(Collected data)
(** [instance], [manager]: the OPA instance and the plugin manager are initialized. *)
Definition GetBundles (instance manager : bool) (query : res (list (option string))) (st : opa_store)
  : res (list PolicyItem) :=
  if negb instance then Fail (new_error "OPA instance not initialized")
  else if negb manager then Fail (new_error "plugin manager not initialized")
  else
    match getBundles query st with
    | Fail e => if is_cancelled e then Ok [] else Fail (Errorf "get bundles" e)
    | Ok bundles => Ok (map (fun b => MkPolicyItem (b_Name b) (b_ID b)) bundles)
    end.

Definition GetBundleByID (query : res (list (option string))) (st : opa_store) (id : string) : res Bundle :=
  match getBundles query st with
  | Fail e => Fail e
  | Ok bundles =>
      match List.find (fun v => String.eqb (b_ID v) id) bundles with
      | Some v => Ok v
      | None => Fail (new_error ("bundle for policy id not found [" ++ id ++ "]"))
      end
  end.

(** ** Properties *)

Lemma Contains_true l x : Contains l x = true <-> x ∈ l.
Proof.
  unfold Contains. rewrite existsb_exists. setoid_rewrite String.eqb_eq.
  split; [intros (y & Hy & ->)|intros H; exists x]; rewrite <-?list_elem_of_In, ?list_elem_of_In in *; auto.
Qed.
Lemma Contains_false l x : Contains l x = false <-> x ∉ l.
Proof. rewrite <-Contains_true. by destruct (Contains l x). Qed.

(** A list of distinct names, extended by a name that is new and not empty. *)
Lemma extend_distinct (l : list string) x :
  NoDup l ->
  let l' := if negb (String.eqb x "") && negb (Contains l x) then l ++ [x] else l in
  NoDup l' /\ (forall y, y ∈ l' <-> y ∈ l \/ (y <> "" /\ y = x)) /\ l `prefix_of` l'.
Proof.
  intros Hn. cbn zeta. destruct (String.eqb_spec x "") as [->|Hne]; cbn [negb andb].
  { split; [done|]. split; [|done]. intros y. naive_solver. }
  destruct (Contains l x) eqn:E; cbn [negb].
  - apply Contains_true in E. split; [done|]. split; [|done]. intros y. naive_solver.
  - apply Contains_false in E. split_and!; [|intros y; rewrite elem_of_app, list_elem_of_singleton|by exists [x]].
    + apply NoDup_app. split_and!; [done| |apply NoDup_singleton].
      intros y Hy ->%list_elem_of_singleton. done.
    + naive_solver.
Qed.

Lemma collect_packages_ok st ids : forall acc ps,
  NoDup acc -> collect_packages st ids acc = (ps, None) ->
  NoDup ps /\
  (forall p, p ∈ ps <-> p ∈ acc \/ (p <> "" /\ exists id, id ∈ ids /\ getPackageFromPolicyID st id = Ok p)) /\
  (forall id, id ∈ ids -> is_ok (getPackageFromPolicyID st id) = true).
Proof.
  induction ids as [|id ids IH]; simpl; intros acc ps Hn.
  - intros [= <-]. split_and!; [done| |by intros ? ?%elem_of_nil].
    intros p. split; [by left|]. intros [|(_ & ? & []%elem_of_nil & _)]; done.
  - destruct (getPackageFromPolicyID st id) as [pkg|e] eqn:E; [|done]. intros H.
    destruct (extend_distinct acc pkg Hn) as (Hn' & Hin & _).
    apply IH in H as (H1 & H2 & H3); [|done]. split_and!; [done|..].
    + intros p. rewrite H2, Hin. clear -E. split.
      * intros [[?|[? ->]]|(? & i & ? & ?)]; [by left|right..].
        -- split; [done|]. exists id. by split; [left|].
        -- split; [done|]. exists i. by split; [right|].
      * intros [?|(? & i & [->|?]%elem_of_cons & Hi)]; [by left; left|left; right|right; eauto].
        split; [done|]. congruence.
    + intros x [->|Hx]%elem_of_cons; [by rewrite E|auto].
Qed.

Lemma collect_packages_total st ids : forall acc,
  (forall id, id ∈ ids -> is_ok (getPackageFromPolicyID st id) = true) ->
  exists ps, collect_packages st ids acc = (ps, None).
Proof.
  induction ids as [|id ids IH]; simpl; intros acc Hok; [eauto|].
  pose proof (Hok id) as H. destruct (getPackageFromPolicyID st id) as [pkg|e].
  - apply IH. intros x Hx. apply Hok. by right.
  - discriminate H. left.
Qed.

Lemma GetPolicyPackages_ok st packages :
  GetPolicyPackages st = (packages, None) ->
  exists ids ps, ListPolicies st = Ok ids /\ collect_packages st ids [] = (ps, None) /\
    packages = slices_Sort ps /\ NewTransaction st = None /\ EndTransaction st = None.
Proof.
  unfold GetPolicyPackages. destruct (NewTransaction st); [done|].
  destruct (ListPolicies st) as [ids|e]; [|done].
  destruct (collect_packages st ids []) as [ps [e|]] eqn:E; [done|]. intros [= <- H]. eauto 10.
Qed.

Lemma slices_Sort_strict ps : NoDup ps -> StronglySorted str_lt (slices_Sort ps).
Proof.
  intros Hn. assert (NoDup (slices_Sort ps)) as Hn' by (unfold slices_Sort; by rewrite (merge_sort_Permutation str_le ps)).
  pose proof (StronglySorted_merge_sort str_le ps) as Hs. fold (slices_Sort ps) in Hs. revert Hn' Hs.
  generalize (slices_Sort ps). clear ps Hn. induction l as [|a l IH]; intros Hn Hs; [constructor|].
  apply NoDup_cons in Hn as [Ha Hn]. apply StronglySorted_inv in Hs as [Hs Hle].
  constructor; [auto|]. rewrite Forall_forall in *. intros b Hb.
  destruct (str_lt_total a b) as [?|[->|Hlt]]; [done..|]. by destruct (Hle b Hb).
Qed.

Lemma packages_exact st packages :
  GetPolicyPackages st = (packages, None) ->
  StronglySorted str_lt packages /\
  forall p, p ∈ packages <->
    p <> "" /\ exists ids id, ListPolicies st = Ok ids /\ id ∈ ids /\ getPackageFromPolicyID st id = Ok p.
Proof.
  intros (ids & ps & Hl & Hc & -> & _)%GetPolicyPackages_ok.
  apply collect_packages_ok in Hc as (Hn & Hin & _); [|constructor].
  split; [by apply slices_Sort_strict|]. intros p. unfold slices_Sort.
  rewrite (merge_sort_Permutation str_le ps), Hin. rewrite Hl. split.
  - intros [?%elem_of_nil|(? & id & ? & ?)]; [done|eauto 6].
  - intros (? & ids' & id & [= <-] & ? & ?). eauto.
Qed.

(** The same policies, listed in another order. *)
Definition same_policies (st st' : opa_store) : Prop :=
  (exists ids ids', ListPolicies st = Ok ids /\ ListPolicies st' = Ok ids' /\ ids ≡ₚ ids') /\
  forall id, GetPolicy st id = GetPolicy st' id.

Lemma same_policies_package st st' id :
  same_policies st st' -> getPackageFromPolicyID st' id = getPackageFromPolicyID st id.
Proof. intros [_ H]. unfold getPackageFromPolicyID. by rewrite H. Qed.

Lemma packages_stable st st' packages :
  same_policies st st' -> NewTransaction st' = None -> EndTransaction st' = None ->
  GetPolicyPackages st = (packages, None) -> GetPolicyPackages st' = (packages, None).
Proof.
  intros Hsame Hn' He' H. pose proof Hsame as [(ids & ids' & Hl & Hl' & Hp) _].
  apply GetPolicyPackages_ok in H as (ids0 & ps & Hl0 & Hc & -> & _). rewrite Hl in Hl0. injection Hl0 as <-.
  apply collect_packages_ok in Hc as (Hn & Hin & Hok); [|constructor].
  unfold GetPolicyPackages. rewrite Hn', Hl', He'.
  destruct (collect_packages_total st' ids' []) as [ps' Hc'].
  { intros id Hid. rewrite (same_policies_package st st') by done. apply Hok. by rewrite Hp. }
  rewrite Hc'. apply collect_packages_ok in Hc' as (Hnd & Hin' & _); [|constructor].
  f_equal. apply (StronglySorted_unique str_lt); [by apply slices_Sort_strict..|].
  unfold slices_Sort. rewrite !merge_sort_Permutation. apply NoDup_Permutation; [done..|].
  intros p. rewrite Hin, Hin'. split; (intros [?%elem_of_nil|(? & id & Hid & Hpkg)]; [done|]); right;
    (split; [done|]); exists id; rewrite (same_policies_package st st') in * by done; by rewrite Hp in *.
Qed.

(** the policy that an instance serves does not depend on the order in which the store lists
    its policies: the loaded packages are the distinct non-empty package paths, strictly sorted, and
    two listings of the same policies give the same packages and select the same root, or refuse
    with the same error. *)
Theorem policy_root_stable configured st st' packages :
  same_policies st st' -> NewTransaction st' = None -> EndTransaction st' = None ->
  GetPolicyPackages st = (packages, None) ->
  StronglySorted str_lt packages /\
  (forall p, p ∈ packages <->
     p <> "" /\ exists ids id, ListPolicies st = Ok ids /\ id ∈ ids /\ getPackageFromPolicyID st id = Ok p) /\
  GetPolicyPackages st' = (packages, None) /\ PDPPolicyRoot configured st' = PDPPolicyRoot configured st.
Proof.
  intros Hsame Hn He H. destruct (packages_exact st packages H) as [H1 H2].
  assert (GetPolicyPackages st' = (packages, None)) as H' by (by eapply packages_stable).
  split_and!; [done..|]. unfold PDPPolicyRoot, GetPolicyRoots. by rewrite H, H'.
Qed.

Lemma PolicyRoots_spec packages :
  NoDup (PolicyRoots packages) /\
  forall r, r ∈ PolicyRoots packages <-> r <> "" /\ exists pkg, pkg ∈ packages /\ root_of pkg = r.
Proof.
  assert (forall acc, NoDup acc ->
    let l := fold_left (fun roots pkg =>
      if negb (String.eqb (root_of pkg) "") && negb (Contains roots (root_of pkg))
      then roots ++ [root_of pkg] else roots) packages acc in
    NoDup l /\ forall r, r ∈ l <-> r ∈ acc \/ (r <> "" /\ exists pkg, pkg ∈ packages /\ root_of pkg = r)) as H.
  { induction packages as [|pkg packages IH]; intros acc Hn; cbn [fold_left].
    - split; [done|]. intros r. split; [by left|]. intros [|(_ & ? & []%elem_of_nil & _)]; done.
    - destruct (extend_distinct acc (root_of pkg) Hn) as (Hn' & Hin & _).
      destruct (IH _ Hn') as [H1 H2]. split; [exact H1|]. intros r. rewrite H2, Hin. clear. split.
      + intros [[?|[? ->]]|(? & q & ? & ?)]; [by left|right..].
        * split; [done|]. exists pkg. by split; [left|].
        * split; [done|]. exists q. by split; [right|].
      + intros [?|(? & q & [->|?]%elem_of_cons & <-)]; [by left; left|by left; right|right; eauto]. }
  destruct (H [] (NoDup_nil_2)) as [H1 H2]. split; [exact H1|]. intros r. rewrite H2.
  rewrite elem_of_nil. tauto.
Qed.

> _Problem requirements_: Among the entries above, find the line with "intros Hn. assert" and the line with "intros (ids &"; give again exactly these two lines and all lines between them.

> _Task answer_:
  intros Hn. assert (NoDup (slices_Sort ps)) as Hn' by (unfold slices_Sort; by rewrite (merge_sort_Permutation str_le ps)).
  pose proof (StronglySorted_merge_sort str_le ps) as Hs. fold (slices_Sort ps) in Hs. revert Hn' Hs.
  generalize (slices_Sort ps). clear ps Hn. induction l as [|a l IH]; intros Hn Hs; [constructor|].
  apply NoDup_cons in Hn as [Ha Hn]. apply StronglySorted_inv in Hs as [Hs Hle].
  constructor; [auto|]. rewrite Forall_forall in *. intros b Hb.
  destruct (str_lt_total a b) as [?|[->|Hlt]]; [done..|]. by destruct (Hle b Hb).
Qed.

Lemma packages_exact st packages :
  GetPolicyPackages st = (packages, None) ->
  StronglySorted str_lt packages /\
  forall p, p ∈ packages <->
    p <> "" /\ exists ids id, ListPolicies st = Ok ids /\ id ∈ ids /\ getPackageFromPolicyID st id = Ok p.
Proof.
  intros (ids & ps & Hl & Hc & -> & _)%GetPolicyPackages_ok.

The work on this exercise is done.